On March 15 and 16, 2013, the Arts Research Center at UC Berkeley presented the symposium Spiraling Time: Intermedial Conversations in Latin American Arts. In the audience were students from Professor Julia Bryan-Wilson’s History of Art course Latin American Art Since 1920. We are grateful to them for sharing with us their reflections on some of the lectures and conversations they heard. This post is from student Kelly Leilani Main.
|Nuno Ramos and Sergio Delgado in conversation at Spiraling Time.

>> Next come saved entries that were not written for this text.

(** * Resolution of the (service, environment) pair of the status command

    A shallow embedding of the [cli] package's [appStatusOpts] (its [Ask]
    phase: [askProject], [askAppEnvName] and their helpers) and of the
    [color] package's [DisableColorBasedOnEnvVar], followed by the
    properties of the resolution engine that the specification states.

    The collaborators of the engine (the datastore, the stack describer,
    the prompt and the logger) are reached through calls; a program is a
    tree of such calls, and running it against an oracle that answers every
    call yields the returned value together with the trace of the calls
    made, in order. *)

From stdpp Require Import gmap strings list fin_maps.

(** ** Go errors *)

(** An [error] value: either a plain message ([errors.New], [fmt.Errorf]
    without [%w], or whatever a collaborator returned), or the
    [*fmt.wrapError] that [fmt.Errorf] builds for a [%w] verb, which holds
    the whole formatted message and the wrapped error. *)
Inductive error : Type :=
| errorString (s : string)
| wrapError (msg : string) (err : error).

#[global] Instance error_eq_dec : EqDecision error.
Proof. solve_decision. Defined.

(** [err.Error()] *)
Definition Error (e : error) : string :=
  match e with
  | errorString s => s
  | wrapError msg _ => msg
  end.

(** [errors.Unwrap(err)] *)
Definition Unwrap (e : error) : option error :=
  match e with
  | errorString _ => None
  | wrapError _ err => Some err
  end.

(** [errors.Is(err, target)]: [target] is found along the [Unwrap] chain. *)
Fixpoint Is (err target : error) : bool :=
  bool_decide (err = target) ||
  match err with
  | errorString _ => false
  | wrapError _ inner => Is inner target
  end.

(** [fmt.Errorf(prefix + "%w", err)]: every wrapping format of the package
    ends in [": %w"], so the message is the formatted prefix followed by
    the message of the wrapped error. *)
Definition Errorf_w (prefix : string) (err : error) : error :=
  wrapError (prefix +:+ Error err) err.

(** A Go [(value, error)] return. *)
Inductive result (A : Type) : Type :=
| Ok (a : A)
| Err (err : error).
Arguments Ok {A} a.
Arguments Err {A} err.

(** ** Data *)

(** Modelled from the spec: [config.Application], [config.Service] and
    [config.Environment] are declared outside the files at hand; the
    engine reads their [Name] only. *)
Record Application := { Application_Name : string }.
Record Service := { Service_Name : string }.
Record Environment := { Environment_Name : string }.

(** Modelled from the spec: [describe.ServiceDescriber] is declared outside
    the files at hand; a describer is created for a project, an environment
    and a service. *)
Record serviceDescriber := {
  describer_app : string;
  describer_env : string;
  describer_svc : string
}.

#[global] Instance serviceDescriber_eq_dec : EqDecision serviceDescriber.
Proof. solve_decision. Defined.

(** Modelled from the spec: [svcEnv] is declared outside the files at hand;
    the Candidate Pair of a service name and an environment name. *)
Record svcEnv := {
  svcEnv_svcName : string;
  svcEnv_envName : string
}.

#[global] Instance svcEnv_eq_dec : EqDecision svcEnv.
Proof. solve_decision. Defined.

(** The zero value of [svcEnv], which a Go map returns for a missing key. *)
Definition svcEnv_zero : svcEnv :=
  {| svcEnv_svcName := ""; svcEnv_envName := "" |}.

As Nuno Ramos, Brazilian sculptor and author stated, “In Sao Paulo, there is an intense sense of urgency—life wants you, and life asks you to do everything…you are required every minute…you are necessary.” This sense of urgency and immediacy is reflected directly in his work, which embodies the very humanistic quality of the work being dead after its work is done, of being finished at its conclusion. Despite this, there is a tremendous amount of conversational vibration that surrounds the ambiguities in his work, a direct reflection of the ambiguousness of life in Brazil, where social configurations and a colorful history are intertwined like thread. The capriciousness of “the almost,” the poetic moment of falling but not having yet fallen, echoes in the way that Brazil’s present history echoes with its past, from cannibalism to colonialism to anthropophagic dictations and autocratic dictators. Ramos’s work, which includes monumental sculptures of soap and sand, has recurring themes of breaking, of earthiness, and of the fleeting moment.
In conversation with Ramos was Sergio Delgado, who brought attention to deeply driven themes of transversal materiality and conscious materials in both the work of Nuno Ramos and Brazilian artist Lygia Clark, known famously for her declassification of objects and the stripping of meanings from the banal in everyday life. By doing so, she, in Delgado’s words, emphasized that “all consciousness is consciousness of something,” that there is little separation between the subject and their environment, the self and the world because of inherited meanings and values. In her work, such as her bichas,Clark aimed to give the work its own answers—the bicha had inherent meaning within itself that the viewer had to explore through direct subjection to movement. In this way, the handler was forced to surrender to the will of the object—this theme of surrender reappeared constantly in her therapeutic work, which aimed to give agency to the senses as theoreticians in themselves. Delgado also brought to attention the words of Karl Marx, who asserted that in the production of private property, man becomes the object as an embodiment of his material power, that man is a social being through his possessions.
The conversation between Ramos and Delgado brought to my attention the true fragility of objects in a moment. Sculpture and objects serve as a material connection between the viewer and art, and sculpture provides in many ways, a breaking of the bonds between the expectation of the viewer and the object of their view. In Ramos’s work, some of which are characterized by the fluidity of mediums such as Vaseline and water, draw attention to the fleeting qualities of our visual experience. Pieces such as his Ai, They Seemed Eternal, intentionally shock the viewer out of their expectations in order to emphasize the moment which looms so presently in his daily life in Brazil. Clark, in this same way, used her therapeutic techniques of surrender to place the body beside the object that gave sole proprietorship of the experience to all of the senses, and not just to the eyes. As many people rely heavily on sight for their memorial experiences and their collection of daily life, to both force change and destruction upon the sight of the viewer, as both artists do, and then to remove sight altogether, as Clark did in some of her therapeutic work, seeks to provide an alternative measurement of temporal shifts to the viewer.